Unless you’re very new to betting on hockey, it’s probably difficult to fathom anyone breaking any of Gretzky’s records. Nobody ever scored like “The Great One,” and nobody ever had a supporting cast quite like the one Gretzky enjoyed with the Edmonton Oilers back in the 1980s. Gretzky shattered the single-season record in 1981-82 with 92 goals, then topped 70 goals each of the next three years. He was already at 429 career goals before he turned 26.
Gretzky wasn’t just chasing 544, though. Gordie Howe snatched that record away in 1963-64, retired in 1971 with 786 goals, then played in the World Hockey Association and came back for one more year in 1979-80 after the NHL-WHA merger. Howe’s final tally: 801 career goals.

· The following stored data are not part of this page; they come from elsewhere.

Fixpoint rank_loop (value count : Z) (rs : list Run) : Z :=
  match rs with
  | [] => count
  | run :: rs =>
      if value <? start run then count
      else if run_end run <=? value then rank_loop value (count + run_cardinality run) rs
      else count + u16_add (u16_sub value (start run)) 1
  end.
Definition runs_rank (c : RunContainer) (value : Z) : Z := rank_loop value 0 (runs c).

Fixpoint select_loop (rank : Z) (rs : list Run) : option Z :=
  match rs with
  | [] => None
  | run :: rs =>
      let card := run_cardinality run in
      if rank <? card then Some (u16_add (start run) (wrap 16 rank)) else select_loop (rank - card) rs
  end.
Definition runs_select (c : RunContainer) (rank : Z) : option Z := select_loop rank (runs c).

(** ** Set operations *)

(** [and]: overlap the two current runs, then advance the one that ends first. *)
Fixpoint and_loop (xs : list Run) : list Run → list Run :=
  fix go (ys : list Run) : list Run :=
    match xs, ys with
    | a :: xs', b :: ys' =>
        let s := Z.max (start a) (start b) in
        let e := Z.min (run_end a) (run_end b) in
        (if s <=? e then [mk_run s (u16_sub e s)] else []) ++
        (if run_end a <? run_end b then and_loop xs' ys else go ys')
    | _, _ => []
    end.
Definition runs_and (a b : RunContainer) : RunContainer :=
  let result := and_loop (runs a) (runs b) in
  from_runs_with_cardinality result (sum_cardinality result).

There’s always been some debate whether players should have their NHL and WHA records combined, and it picked up again when Gretzky was closing in on Howe. But officially, the magic moment came on March 23, 1994 when Gretzky’s Los Angeles Kings hosted the Vancouver Canucks; Gretzky scored No. 802 on the power play, beating Kirk McLean in one of hockey’s most memorable moments.
That was also the end of Gretzky’s prime. He played seven more seasons, bouncing to the St. Louis Blues before reuniting with Mark Messier on the late-’90s New York Rangers. It’s been over 25 years now since Gretzky’s skates last touched the ice. Almost every goal-scoring record he set stands to this day.
Even just a few years ago, it would have seemed unlikely that anyone would catch Gretzky anytime soon. It has to happen sometime, of course. Even if the NHL appears to be sticking with 82 regular season games for the time being, as long as they keep playing hockey long enough, someone will come along and break the record.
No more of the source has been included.